認知症の人の声を聴いていますか

話し続けることに意味がある

東京慈恵会医科大学精神医学講座 教授 繁田雅弘

 診断が同じアルツハイマー型認知症でも、症状は人によって異なる。例えば同じくらいの進行の程度でも、会話が普通にできる人と難しい人がいる。ある81歳の男性は、診察室でも言葉がほとんど出てこなかった。話が理解できていないように見える時と、話そうとしても言葉が出ないように見える時があった。失語の症状には、人の話の理解が難しくなる症状(感覚性失語)や、言いたいことを言葉として発するのが難しくなる症状(運動性失語)がある。

 日課や家事などの日常生活の動作に時間がかかり、途中で失敗することも本人にとってはつらいであろう。しかし、人の言っていることが理解できなかったり、自分の言いたいことが言えなくなったりすることは、もっと苦しいと思う。家族にとっても、話を理解しているかどうか分からなければ、話しかけることが減ってしまってもやむを得ないのではないか。本人は人との関わりが減り孤独を感じているに違いない。

 その男性は月に1度、息子と息子の妻を伴って来院した。3度目の診察で、家族と一緒に行った温泉の話が出た。旅館の建物、温泉の効能、夕食の内容、飲酒、翌日の散策などについて家族から簡単に話を聞いた。続いて本人に話しかけた。

 「温泉は気持ちよかったでしょう」「長くつかっているとのぼせますね」「出た後は汗が止まらないでしょ」「そのときに飲む水がおいしいですね」「旅館の料理はテーブルいっぱいに並びますね」「お酒もおいしかったでしょ」「のりのきいたシーツは気持ちいいですね」「そんな時の眠りは格別ですね」「目覚めの気分も最高だったでしょう」などと私は本人に話し続けた。

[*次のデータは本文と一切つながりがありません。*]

(* ===== verification/SemProps.v ===== *)
(** * System V semaphores: sleepers, properties and findings

    [wsys] is the state with the threads that sleep in [semop].  A call wakes at least those it
    broadcasts to, and a thread may leave its sleep at any time, as for a signal; one that has
    left does the operations again or returns [EINTR].  [wake_inv] says what holds of those
    that are asleep.

    The properties: the operations of [semop] are done as one or not at all ([semop_atomic]);
    every call from [_init] on returns and keeps the invariant ([sem_safe]); an identifier
    leads to its set until the set is removed ([semid_until_removed]); the end of a process
    gives back what it has taken ([semexit_gives_back]); a thread sleeps only while its
    operation cannot be done ([semop_no_lost_wakeup]).  The last part runs the cases in which
    the code does not do what it means to. *)

From S2P Require Import Prelude Rmap Bitmap Cred Sem SemList SemOps SemSets SemRun.

(** ** The system *)

(** A thread in [semop]: it is on a queue while [sl_asleep].  [sl_n] is the size of its set. *)
Record sleeper := MkSl { sl_who : who; sl_id : Z; sl_ops : list sembuf; sl_n : Z; sl_k : Z; sl_zero : bool; sl_asleep : bool }.

Definition wake_one (a : sleeper) : sleeper := MkSl (sl_who a) (sl_id a) (sl_ops a) (sl_n a) (sl_k a) (sl_zero a) false.

Record wsys := MkWs { w_sem : semsys; w_sl : list sleeper }.

(** What a call that adds [new] does to a thread. *)
Inductive woken1 (new : list cvop) (a : sleeper) : sleeper → Prop :=
  | woken_stays : CvBroadcast (sl_k a) (sl_zero a) ∉ new → woken1 new a a
  | woken_leaves : woken1 new a (wake_one a).

Definition woken (s s' : semsys) (l l' : list sleeper) : Prop := ∃ new, cvs s' = cvs s ++ new ∧ Forall2 (woken1 new) l l'.

Definition count (zero : bool) (m : sem_t) : Z := if zero then semzcnt m else semncnt m.

(** What becomes of the thread of a turn; the count of sleepers has not wrapped to zero. *)
Inductive goes (w : who) (semid : Z) (ops : list sembuf) (s : semsys) (l : list sleeper) : turn → list sleeper → Prop :=
  | goes_done : goes w semid ops s l Done l
  | goes_fails e : goes w semid ops s l (Fails e) l
  | goes_sleeps k zero ix d m : live s semid ix d → sem s !! Z.to_nat k = Some m → count zero m ≠ 0 →
      goes w semid ops s l (Waits k zero) (l ++ [MkSl w semid ops (sem_nsems d) k zero true]).

Inductive wstep : wsys → wsys → Prop :=
  | ws_semop w semid ops nsops s s' t l l1 l2 : call_ok (Semop w semid (Some ops) nsops) s → semop w semid (Some ops) nsops s = Ok (t, s') → woken s s' l l1 → goes w semid ops s' l1 t l2 →
      wstep (MkWs s l) (MkWs s' l2)
  | ws_again a s s' t l l' l1 l2 : sl_asleep a = false → call_ok (Semop_again (sl_who a) (sl_id a) (sl_ops a)) s → semop_again (sl_who a) (sl_id a) (sem_index (sl_id a)) (sl_ops a) s = Ok (t, s') →
      woken s s' (l ++ l') l1 → goes (sl_who a) (sl_id a) (sl_ops a) s' l1 t l2 → wstep (MkWs s (l ++ a :: l')) (MkWs s' l2)
  | ws_intr a s s' t l l' l1 : sl_asleep a = false → call_ok (Semop_intr (sl_k a) (sl_zero a)) s → semop_intr (sl_k a) (sl_zero a) s = Ok (t, s') → woken s s' (l ++ l') l1 → wstep (MkWs s (l ++ a :: l')) (MkWs s' l1)
  | ws_semget w key nsems flg s s' r l l1 : semget w key nsems flg s = Ok (r, s') → woken s s' l l1 → wstep (MkWs s l) (MkWs s' l1)
  | ws_semctl w semid semnum cmd s s' r l l1 : call_ok (Semctl w semid semnum cmd) s → semctl w semid semnum cmd s = Ok (r, s') → woken s s' l l1 → wstep (MkWs s l) (MkWs s' l1)
  | ws_semexit slot s s' l l1 : call_ok (Semexit slot) s → semexit slot s = Ok s' → woken s s' l l1 → wstep (MkWs s l) (MkWs s' l1)
  | ws_signal s l l1 : woken s s l l1 → wstep (MkWs s l) (MkWs s l1).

 すぐに思い出せなくても、話し続けるうちに、部分的に記憶がよみがえってくることがある。思い出した記憶がその時のことか、過去の旅行のものか確かめることはできないが、治療的な観点からは大した違いではない。とくに自尊感情や自己肯定感を高めるための精神療法(対話)なら、記憶の正しさは関係なく、本人に関心を持ち、真剣に話しかける人がいることを感じてもらうだけで、何らかの効果を期待することができる。話し続けているうちに、本人から片言の言葉が出ることもある。

 今回の場合は失語のため、記憶がよみがえっても言葉を発することは難しいかもしれない。また、感覚性失語なら私の話自体を理解するのが難しい。それでも、こうして話し続けることに意味があると考えている。本人にとっては、どこかの知らない国の言葉のように聞こえているかもしれない。意味もわからない。しかし、相手を見れば、真剣に自分に話しかけていることは分かる。自分に一生懸命伝えようとしている人がいることは認識できるはずである。

 この人も、会話ができなくなってからは、自分に話しかけてくれる人がめっきり減ったに違いない。しかし、久しぶりに自分に向かって何かを伝えようとしている人がここにいる。そう感じてくれるだけで治療的意味がある。

 以前に高度の記憶障害を有する人(一方、失語症状はほとんどなかった)から「私は先生と何を話したかいつも全然覚えていないけど、また話したいと思います。病院に来ると明るい気持ちになりますから」と言われたことがある。中等度以上に進行しても、対話を通して好ましい感情、例えば、やさしさ、温かさ、懐かしさなどを伝えようと試みることは意味があるとこの時に確信した。その経験から、失語が強く、どれだけ伝わっているか分からない人にも信じて話しかけることにしている。

 母は乳児を抱きながら「早く大きくなって」と話しかけて、乳を与えるではないか。言葉が理解できないことを母は知りながら、もっと大切なものを伝えているではないか。